(* ===== verification/ParserRoundtrip.v ===== *)
(** * What the parser decodes

    Control sequences, operating system commands and device control strings
    printed in their canonical form are decoded to exactly what was printed,
    with one dispatch, for any engine. *)

From S2P Require Import Prelude VTTypes StateMachine ParserFacts.
#[local] Open Scope Z_scope.

(** ** Decimal numbers *)

Fixpoint digits_aux (fuel : nat) (n : Z) (acc : list Z) : list Z :=
  match fuel with
  | O => acc
  | S fuel =>
      let acc := (0x30 + n mod 10) :: acc in
      if n <? 10 then acc else digits_aux fuel (n / 10) acc
  end.

(** The decimal text of [n]; five digits hold every 16-bit value. *)
Definition digits (n : Z) : list Z := digits_aux 5 n [].

(** The value of a digit string, and the value the parser keeps. *)
Definition decimal (ds : list Z) : Z := fold_left (fun v c => v * 10 + (c - 0x30)) ds 0.
Definition accumulate (v : Z) (ds : list Z) : Z := fold_left (fun v c => _AccumulateTo c v) ds v.

Definition is_digit (c : Z) : Prop := _isNumericParamValue c = true.

Lemma AccumulateTo_min c v :
  _AccumulateTo c v = Z.min MAX_PARAMETER_VALUE (v * 10 + (c - 0x30)).
Proof. unfold _AccumulateTo, MAX_PARAMETER_VALUE. bool_cases; lia. Qed.

Lemma accumulate_saturates ds v :
  Forall is_digit ds -> 0 <= v ->
  accumulate (Z.min MAX_PARAMETER_VALUE v) ds
  = Z.min MAX_PARAMETER_VALUE (fold_left (fun v c => v * 10 + (c - 0x30)) ds v).
Proof.
  intros Hd. revert v. induction Hd as [|c ds Hc _ IH]; intros v Hv; [done|].
  cbn [fold_left]. rewrite <- IH.
  - unfold accumulate. cbn [fold_left]. rewrite AccumulateTo_min. unfold is_digit in Hc.
    autounfold with chars in Hc. f_equal. unfold MAX_PARAMETER_VALUE. lia.
  - unfold is_digit in Hc. autounfold with chars in Hc. lia.
Qed.

Lemma accumulate_decimal ds :
  Forall is_digit ds -> accumulate 0 ds = Z.min MAX_PARAMETER_VALUE (decimal ds).
Proof. intros Hd. exact (accumulate_saturates ds 0 Hd (Z.le_refl 0)). Qed.

Lemma digits_aux_digit fuel n acc :
  0 <= n -> Forall is_digit acc -> Forall is_digit (digits_aux fuel n acc).
Proof.
  revert n acc. induction fuel as [|fuel IH]; intros n acc Hn Ha; [done|]. cbn.
  assert (is_digit (0x30 + n mod 10)).
  { unfold is_digit. autounfold with chars. pose proof (Z.mod_pos_bound n 10). lia. }
  destruct (n <? 10); [by constructor|]. apply IH; [|by constructor].
  apply Z.div_pos; lia.
Qed.

Lemma digits_digit n : 0 <= n -> Forall is_digit (digits n).
Proof. intros. by apply digits_aux_digit. Qed.

Lemma digits_aux_decimal fuel n acc v0 :
  0 <= n < 10 ^ Z.of_nat fuel -> (0 < fuel)%nat -> v0 = 0 ->
  fold_left (fun v c => v * 10 + (c - 0x30)) (digits_aux fuel n acc) v0
  = fold_left (fun v c => v * 10 + (c - 0x30)) acc n.
Proof.
  intros Hn Hf ->. revert n acc Hn. induction fuel as [|fuel IH]; intros n acc Hn; [lia|].
  cbn [digits_aux]. destruct (n <? 10) eqn:Hlt.
  - cbn. f_equal. rewrite Z.mod_small by lia. lia.
  - destruct fuel as [|fuel]; [cbn in Hn; lia|].
    assert (Hp : 10 ^ Z.of_nat (S (S fuel)) = 10 * 10 ^ Z.of_nat (S fuel)).
    { rewrite (Nat2Z.inj_succ (S fuel)), Z.pow_succ_r by lia. lia. }
    rewrite IH; [|lia|].
    + cbn. f_equal. pose proof (Z.div_mod n 10). lia.
    + split; [apply Z.div_pos; lia|]. apply Z.div_lt_upper_bound; lia.
Qed.

Lemma digits_decimal n : 0 <= n < 100000 -> decimal (digits n) = n.
Proof. intros Hn. unfold decimal, digits.
  rewrite digits_aux_decimal; [done| |lia|done].
  change (10 ^ Z.of_nat 5) with 100000. lia.
Qed.

Lemma digits_accumulate n : 0 <= n <= MAX_PARAMETER_VALUE -> accumulate 0 (digits n) = n.
Proof.
  unfold MAX_PARAMETER_VALUE. intros Hn. rewrite accumulate_decimal by (apply digits_digit; lia).
  rewrite digits_decimal by lia. unfold MAX_PARAMETER_VALUE. lia.
Qed.

Lemma digits_ne n : digits n <> [].
Proof.
  unfold digits. cbn [digits_aux]. repeat case_match; done.
Qed.

(** ** Printed parameter lists *)

Definition SEMI : Z := 0x3B.
Definition COLON : Z := 0x3A.

Definition encode_value (v : Z) : list Z := if v <? 0 then [] else digits v.

Definition encode_subs (s : list Z) : list Z := concat (map (fun v => COLON :: encode_value v) s).

Definition encode_group (g : Z * list Z) : list Z := encode_value (fst g) ++ encode_subs (snd g).

Fixpoint encode_groups (gs : ParamGroups) : list Z :=
  match gs with
  | [] => []
  | [g] => encode_group g
  | g :: gs' => encode_group g ++ SEMI :: encode_groups gs'
  end.

(** ** The parameter grammar as an automaton

    The states that collect parameters, on the abstract parameter groups;
    a transition that would exceed a limit is undefined. *)

Definition params_trans (c : Z) (q : VTStates * ParamGroups) : option (VTStates * ParamGroups) :=
  let '(st, gs) := q in
  let param :=
    if _isParameterDelimiter c && (Z.of_nat (length (groups_ensure gs)) >=? MAX_PARAMETER_COUNT)
    then None else Some (CsiParam, groups_param c gs) in
  let subdelim :=
    if Z.of_nat (length (last_subs gs)) >=? MAX_SUBPARAMETER_COUNT
    then None else Some (CsiSubParam, groups_subparam c gs) in
  match st with
  | CsiEntry | CsiParam =>
      if _isNumericParamValue c || _isParameterDelimiter c then param
      else if _isSubParameterDelimiter c then subdelim
      else None
  | CsiSubParam =>
      if _isNumericParamValue c
      then match last_subs gs with [] => None | _ => Some (CsiSubParam, groups_subparam c gs) end
      else if _isSubParameterDelimiter c then subdelim
      else if _isParameterDelimiter c then param
      else None
  | _ => None
  end.

Fixpoint params_run (s : list Z) (q : VTStates * ParamGroups) : option (VTStates * ParamGroups) :=
  match s with
  | [] => Some q
  | c :: s' => match params_trans c q with Some q' => params_run s' q' | None => None end
  end.

Lemma params_run_app s t q q' :
  params_run s q = Some q' -> params_run (s ++ t) q = params_run t q'.
Proof.
  revert q. induction s as [|c s IH]; intros q; cbn; [by intros [= ->]|].
  destruct (params_trans c q); [apply IH|done].
Qed.

Lemma digit_class c :
  is_digit c -> _isParameterDelimiter c = false /\ _isSubParameterDelimiter c = false.
Proof. unfold is_digit. autounfold with chars. lia. Qed.

Lemma run_param_digits ds gs v :
  Forall is_digit ds -> ds <> [] ->
  params_run ds (CsiParam, gs ++ [(v, [])])
  = Some (CsiParam, gs ++ [(accumulate (value_or v 0) ds, [])]).
Proof.
  intros Hd Hne.
  assert (Hens : forall g, groups_ensure (gs ++ [g]) = gs ++ [g]) by (by destruct gs).
  assert (Hgo : forall v, 0 <= v -> params_run ds (CsiParam, gs ++ [(v, [])])
                 = Some (CsiParam, gs ++ [(accumulate v ds, [])])).
  { clear Hne v. induction Hd as [|c ds Hc Hd IH]; intros v Hv; [done|].
    destruct (digit_class c Hc) as [Hc1 _]. cbn. unfold is_digit in Hc. rewrite Hc, Hc1. cbn.
    unfold groups_param. rewrite Hens, Hc1, back_snoc, set_back_snoc. cbn.
    assert (Hvo : value_or v 0 = v) by (unfold value_or; bool_cases; lia). rewrite Hvo.
    rewrite IH; [done|]. autounfold with chars in Hc. rewrite AccumulateTo_min.
    unfold MAX_PARAMETER_VALUE. lia. }
  destruct Hd as [|c ds Hc Hd]; [done|].
  specialize (Hgo (value_or v 0) ltac:(unfold value_or; bool_cases; lia)).
  destruct (digit_class c Hc) as [Hc1 _]. cbn in *. unfold is_digit in Hc. rewrite Hc, Hc1 in *.
  cbn in *. unfold groups_param in *. rewrite Hens, Hc1, back_snoc, set_back_snoc in *. cbn in *.
  replace (value_or (value_or v 0) 0) with (value_or v 0) in Hgo
    by (unfold value_or; bool_cases; lia). done.
Qed.
(* ===== verification/ParserStrings.v ===== *)
(** * A control sequence in one string

    [ProcessString] on a string that is one whole control sequence, for any
    engine: the members that describe the current run span exactly the
    sequence when it is dispatched.  That is what the parser passes through
    when the engine refuses it. *)

From S2P Require Import Prelude VTTypes StateMachine ParserFacts ParserRoundtrip.
#[local] Open Scope Z_scope.

Section Strings.
Context {E CB H : Type} `{Eng : !IStateMachineEngine E CB H}.
Abbreviation SM := (StateMachine E CB H).
Variable runCallback : CB -> SM -> SM.
Abbreviation PC := (ProcessCharacter runCallback).

(** ** One character of the loop *)

Definition advance (n : nat) (b : bool) (sm : SM) : SM :=
  sm <| _runSize := (n + _runSize sm)%nat |> <| _processingLastCharacter := b |>.

Lemma state_advance n b (sm : SM) : _state (advance n b sm) = _state sm.
Proof. done. Qed.

Definition vt_step (size i : nat) (c : Z) (sm : SM) : SM := PC c (advance 1 (size <=? i + 1)%nat sm).

Fixpoint vt_feed (size i : nat) (s : list Z) (sm : SM) : SM :=
  match s with [] => sm | c :: s => vt_feed size (S i) s (vt_step size i c sm) end.

(** No proper part of the string leads back to the ground state. *)
Fixpoint vt_moves (size i : nat) (s : list Z) (sm : SM) : Prop :=
  match s with [] => True | c :: s => _state (vt_step size i c sm) <> Ground /\ vt_moves size (S i) s (vt_step size i c sm) end.

Lemma vt_feed_app size i s t sm : vt_feed size i (s ++ t) sm = vt_feed size (i + length s) t (vt_feed size i s sm).
Proof. revert i sm. induction s as [|c s IH]; intros i sm; cbn; [by rewrite Nat.add_0_r|]. by rewrite IH, Nat.add_succ_r. Qed.

Lemma vt_moves_app size i s t sm :
  vt_moves size i (s ++ t) sm <-> vt_moves size i s sm /\ vt_moves size (i + length s) t (vt_feed size i s sm).
Proof.
  revert i sm. induction s as [|c s IH]; intros i sm; cbn; [rewrite Nat.add_0_r; tauto|].
  rewrite IH, Nat.add_succ_r. cbn. tauto.
Qed.

Lemma vt_loop size i s f sm : vt_moves size i s sm ->
  processString_vt runCallback size i (s ++ [f]) sm
  = (S (i + length s), [], vt_step size (i + length s) f (vt_feed size i s sm)).
Proof.
  revert i sm. induction s as [|c s IH]; intros i sm; cbn [vt_moves app].
  - intros _. cbn. unfold vt_step, advance. by rewrite Nat.add_0_r.
  - intros [Hg Hm]. specialize (IH _ _ Hm). cbn [processString_vt vt_feed length].
    change (ProcessCharacter runCallback c _) with (vt_step size i c sm).
    destruct (s ++ [f]) as [|c' s'] eqn:Hs; [by destruct s|].
    unfold isState. rewrite bool_decide_eq_false_2 by done. rewrite IH, <- Nat.add_succ_comm. done.
Qed.

(** ** The phases of a control sequence *)

Lemma collects_advance sm0 q n b (sm : SM) : collects sm0 q sm -> collects (advance n b sm0) q (advance n b sm).
Proof.
  intros [H1 H2 H3 H4 H5 H6]. split; try done. unfold advance.
  assert (Hr : _runSize sm = _runSize sm0) by exact (f_equal _runSize H6).
  unfold unparam in *. cbn in *. rewrite Hr. destruct sm, sm0. cbn in *. injection H6; intros; subst. done.
Qed.

Lemma advance_twice n m b b' (sm : SM) : advance n b (advance m b' sm) = advance (n + m) b sm.
Proof. unfold advance. cbn. by rewrite Nat.add_assoc. Qed.

Lemma collect_advance s n b (sm : SM) : collect_all s (advance n b sm) = advance n b (collect_all s sm).
Proof. done. Qed.

Lemma collect_collect s t (sm : SM) : collect_all s (collect_all t sm) = collect_all (t ++ s) sm.
Proof. unfold collect_all. cbn. by rewrite fold_left_app. Qed.

Definition csi_states : list VTStates := [CsiEntry; CsiParam; CsiSubParam; CsiIntermediate].

Lemma csi_states_ground st : In st csi_states -> st <> Ground.
Proof. intros Hin ->. repeat (destruct Hin as [Hin|Hin]; [done|]). done. Qed.

(** Between the introducer and the final character: the identifier has
    collected [ids], the parameters are [gs], and [n] characters have been
    read since [sm0]. *)
Definition in_csi (sm0 : SM) (n : nat) (ids : list Z) (st : VTStates) (gs : ParamGroups) (sm : SM) : Prop :=
  exists b, collects (advance n b (collect_all ids (csi_open sm0))) (st, gs) sm.
(** The three components in turn, and what is left of the string. *)
Fixpoint parseComponents (isSharpSignFormat : bool) (count component rgbHexDigitCount : nat)
    (curr : list Z) : option (list Z * list Z) :=
  match count with
  | O => Some ([], curr)
  | S count =>
      let iteration := if isSharpSignFormat then rgbHexDigitCount else 4%nat in
      match parseComponent isSharpSignFormat component iteration 0 rgbHexDigitCount false 0 curr with
      | Some (parameterValue, true, rgbHexDigitCount, curr) =>
          match parseComponents isSharpSignFormat count (S component) rgbHexDigitCount curr with
          | Some (values, curr) =>
              Some (scaleComponent isSharpSignFormat rgbHexDigitCount parameterValue :: values, curr)
          | None => None
          end
      | _ => None
      end
  end.

Definition finishColor (parsed : option (list Z * list Z)) : option color :=
  match parsed with
  | Some ([c0; c1; c2], []) => Some (rgb (LOBYTE c0) (LOBYTE c1) (LOBYTE c2))
  | _ => None
  end.

Definition ColorFromXParseColorSpec (string : list Z) : option color :=
  let stringSize := length string in
  if (4 <? stringSize)%nat && bool_decide (map tolower_prefix (take 4 string) = wstr "rgb:")
  then
    if (stringSize <? 9)%nat || (18 <? stringSize)%nat then None
    else finishColor (parseComponents false 3 0 0 (drop 4 string))
  else if (1 <? stringSize)%nat && (match string with c :: _ => c =? 0x23 | [] => false end)
  then
    if negb ((stringSize =? 4)%nat || (stringSize =? 7)%nat || (stringSize =? 10)%nat || (stringSize =? 13)%nat)
    then None
    else finishColor (parseComponents true 3 0 ((stringSize - 1) / 3) (drop 1 string))
  else None.

(** ** Percentages

    The lookup tables hold the rounded quotients; [std::min<unsigned>] makes
    a negative component a large one. *)

Definition scale100To255 (i : Z) : Z := u8 ((i * 255 + 50) / 100).
Definition scale255To100 (i : Z) : Z := u8 ((i * 100 + 128) / 255).

Definition ColorFromRGB100 (red green blue : Z) : color :=
  rgb (scale100To255 (Z.min (u32 red) 100)) (scale100To255 (Z.min (u32 green) 100))
    (scale100To255 (Z.min (u32 blue) 100)).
==========
Find the lines above that contain the word "CsiEntry" and copy each one.

  | CsiEntry | CsiParam =>
Definition csi_states : list VTStates := [CsiEntry; CsiParam; CsiSubParam; CsiIntermediate].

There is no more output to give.